The star turn, however, comes from Ron Perlman, who plays black marketer Hannibal Chau, a lowdown crook who’s made it big selling Kaiju organs. The Hong Kong scenes involving Chau are among the film’s most effective, letting us see the effect of the Kaiju on the world at ground level, from buildings constructed around skeletons to the Kaiju attack shelter. While the HK scenes were probably included to add appeal to the lucrative Chinese market, but they are the only part of the film that really feels like the work of director-producer Guillermo del Toro.


The Kaiju battles are undeniably effective, hi-octane action scenes, but their relentless nature and the decision to add swathes of rain and ocean combat makes it very difficult to actually follow what is happening. The Kaiju themselves are impressive creatures, but they are frequently so difficult to see clearly that there’s no real chance to appreciate them. Wayne Barlow’s excellent creature designs are lost amid a haze of foam and rubble. The Jaegers are just as impressive, each construction echoing the styles of its nationality and wearing their dirt and dents with pride. Within the cockpits, the cast are frequently reduced to macho posing which, when filtered through the display units, makes whole sequences look like they’ve been lifted from an early Playstation game.

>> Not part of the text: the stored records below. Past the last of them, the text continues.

(** For any number of groups that is a power of two (at least two), the root loop and
    the path loop of the code end without an index error, and the path of every shard
    leads from its group's hash to the root: [VerifyMerkleTree] accepts it. *)
Theorem cross_shard_path_verifies (k sid : nat) (leaves : list Hash) :
  length leaves = (2 ^ S k)%nat -> (sid < 2 ^ S k)%nat ->
  exists md path root,
    merkle_data leaves = Ok md /\ merkle_path md (length leaves) sid = Ok path /\
    last md = Some root /\ length path = S k /\
    VerifyMerkleTree (nth sid leaves []) path root (Z.of_nat sid) = true.
Proof.
  intros Hlen Hsid. exists (levels hash_pair (S k) leaves), (siblings (S k) sid leaves).
  exists (fold_path sid (nth sid leaves []) (siblings (S k) sid leaves)).
  split; [by apply merkle_data_levels|]. split; [by apply merkle_path_siblings|]. split.
  - pose proof (levels_last hash_pair (S k) leaves [] Hlen) as Hl.
    rewrite (fold_path_root _ sid) in Hl by done. cbn [List.hd] in Hl. rewrite <- Hl.
    apply last_List_last. intros He.
    apply (f_equal length) in He. rewrite levels_length in He by done.
    pose proof (pow2_lt_levels k). simpl length in He. lia.
  - split.
    + clear. generalize (S k) as k'. intros k'. revert sid leaves.
      induction k' as [|k' IH]; intros sid leaves; simpl; [done|]. by rewrite IH.
    + unfold VerifyMerkleTree. rewrite Nat2Z.id. by apply bool_decide_eq_true.
Qed.

(** A root binds the groups: two different hashes accepted for the same root, shard
    and path length exhibit a SHA-256 collision between the inputs of the two checks. *)
Theorem cross_shard_path_binding (h h' root : Hash) (path path' : list Hash) (sid : Z) :
  hash_ok h -> hash_ok h' -> hash_ok root -> Forall hash_ok path -> Forall hash_ok path' ->
  length path = length path' ->
  VerifyMerkleTree h path root sid = true -> VerifyMerkleTree h' path' root sid = true ->
  (h = h' /\ path = path') \/ collision (path_inputs (Z.to_nat sid) h path) (path_inputs (Z.to_nat sid) h' path').
Proof.
  intros Hh Hh' Hroot Hp Hp' Hlen H1%VerifyMerkleTree_true H2%VerifyMerkleTree_true; [|done..].
  eapply fold_path_binding; [done..|]. by rewrite H1.
Qed.

(** ** The groups *)

(** The coins of a transaction that are grouped. *)
Definition tx_coins (tx : Transaction) : list C :=
  if bool_decide (GetType tx = TxNormalType \/ GetType tx = TxSalaryType) ||
     bool_decide (GetType tx = TxCustomTokenType)
  then default [] (tx_outputs tx) else [].

(** What the root commits to for shard [s]. *)
Definition coins_for (txList : list Transaction) (s : Z) : list C :=
  filter (fun c => GetShardIDFromLastByte (GetPubKeyLastByte c) = s) (concat (map tx_coins txList)).

Lemma shard_mod_range b : 0 <= GetShardIDFromLastByte b < 4.
Proof. apply Z.mod_pos_bound. done. Qed.

Lemma add_coins_lookup coins g s l :
  outCoinEachShard g !! s = Some l ->
  outCoinEachShard (add_coins coins g) !! s
  = Some (l ++ filter (fun c => GetShardIDFromLastByte (GetPubKeyLastByte c) = Z.of_nat s) coins).
Proof.
  unfold add_coins. simpl. generalize (outCoinEachShard g) as each. intros each. revert each l.
  induction coins as [|c coins IH]; intros each l Hl; simpl; [by rewrite app_nil_r|].
  pose proof (shard_mod_range (GetPubKeyLastByte c)).
  destruct (decide (GetShardIDFromLastByte (GetPubKeyLastByte c) = Z.of_nat s)) as [Heq|Hne].
  - rewrite filter_cons_True by done. rewrite (IH _ (l ++ [c])); [by rewrite <- app_assoc|].
    unfold shard_of_coin. rewrite Heq, Nat2Z.id. by rewrite list_lookup_alter_eq, Hl.
  - rewrite filter_cons_False by done. apply IH. rewrite list_lookup_alter_ne; [done|].
    unfold shard_of_coin. lia.
Qed.

Lemma add_vouts_spec d vouts g g' s m :
  add_vouts d vouts g = Ok g' -> txTokenDataEachShard g !! s = Some m ->
  outCoinEachShard g' = outCoinEachShard g /\
  exists m', collect_vouts d (Z.of_nat s) vouts m = Ok m' /\
    txTokenDataEachShard g' !! s = Some m'.
Proof.
  revert g m. induction vouts as [|vout vouts IH]; intros g m; simpl; [naive_solver|].
  destruct (vout_last_byte vout) as [b| |]; simpl; [|done..]. intros Hadd Hm.
  pose proof (shard_mod_range b).
  destruct (GetShardIDFromLastByte b =? Z.of_nat s) eqn:Hb; to_prop.
  - eapply IH in Hadd; [exact Hadd|]. simpl.
    replace (Z.to_nat _) with s by lia. by rewrite list_lookup_alter_eq, Hm.
  - eapply IH in Hadd; [exact Hadd|]. simpl. by rewrite list_lookup_alter_ne by lia.
Qed.

Lemma group_tx_spec tx g g' s l m :
  group_tx tx g = Ok g' ->
  outCoinEachShard g !! s = Some l -> txTokenDataEachShard g !! s = Some m ->
  outCoinEachShard g' !! s = Some (l ++ coins_for [tx] (Z.of_nat s)) /\
  exists m', collect_tokens [tx] (Z.of_nat s) m = Ok m' /\ txTokenDataEachShard g' !! s = Some m'.
Proof.
  unfold group_tx, coins_for, tx_coins. simpl. rewrite app_nil_r. intros Hg Hl Hm.
  destruct (bool_decide (GetType tx = TxNormalType \/ _)) eqn:Hn; simpl.
  - simplify_eq. rewrite bool_decide_false.
    2: { intros Ht. apply bool_decide_eq_true in Hn. rewrite Ht in Hn. by destruct Hn. }
    split; [|exists m; split; [done|by destruct (tx_outputs tx)]].
    destruct (tx_outputs tx) as [coins|]; simpl; [by apply add_coins_lookup|by rewrite app_nil_r].
  - destruct (bool_decide (GetType tx = TxCustomTokenType)); simpl; simplify_eq.
    + destruct (as_custom_token tx) as [d| |]; simpl in *; [|done..].
      eapply add_vouts_spec in Hg as (Hc & m' & Hcol & Hm').
      2: { by destruct (tx_outputs tx). }
      rewrite Hc, Hcol. split; [|by exists m'].
      destruct (tx_outputs tx) as [coins|]; simpl; [by apply add_coins_lookup|by rewrite app_nil_r].
    + rewrite app_nil_r. eauto.
Qed.

Lemma coins_for_cons tx txs s : coins_for (tx :: txs) s = coins_for [tx] s ++ coins_for txs s.
Proof. unfold coins_for. simpl. by rewrite app_nil_r, filter_app. Qed.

Thankfully, some of these scenes are used well, bridging the drifting sequences that explore the characters.

The film’s not really about anything, though – the original Gojira personified the nuclear bombs that hit Japan in WWII, while the more recent American effort Cloverfield traded on the atmosphere of terrorist attacks. So, no, this is not a film with great depth. But it is great fun, a fine popcorn movie for monster fans and anyone who likes a decent actioner. It’s certainly extremely well made, and does what it sets out to do brilliantly – only in the final, climactic battle does the film overreach itself. It’s shallow, it’s clichéd, but it’s easy watching and there’s plenty of room for that in today’s cinema. It’s basically a big-budget Power Rangers, but it’s as fun as that sounds, and if nothing else it’ll sure sell a lot of toys.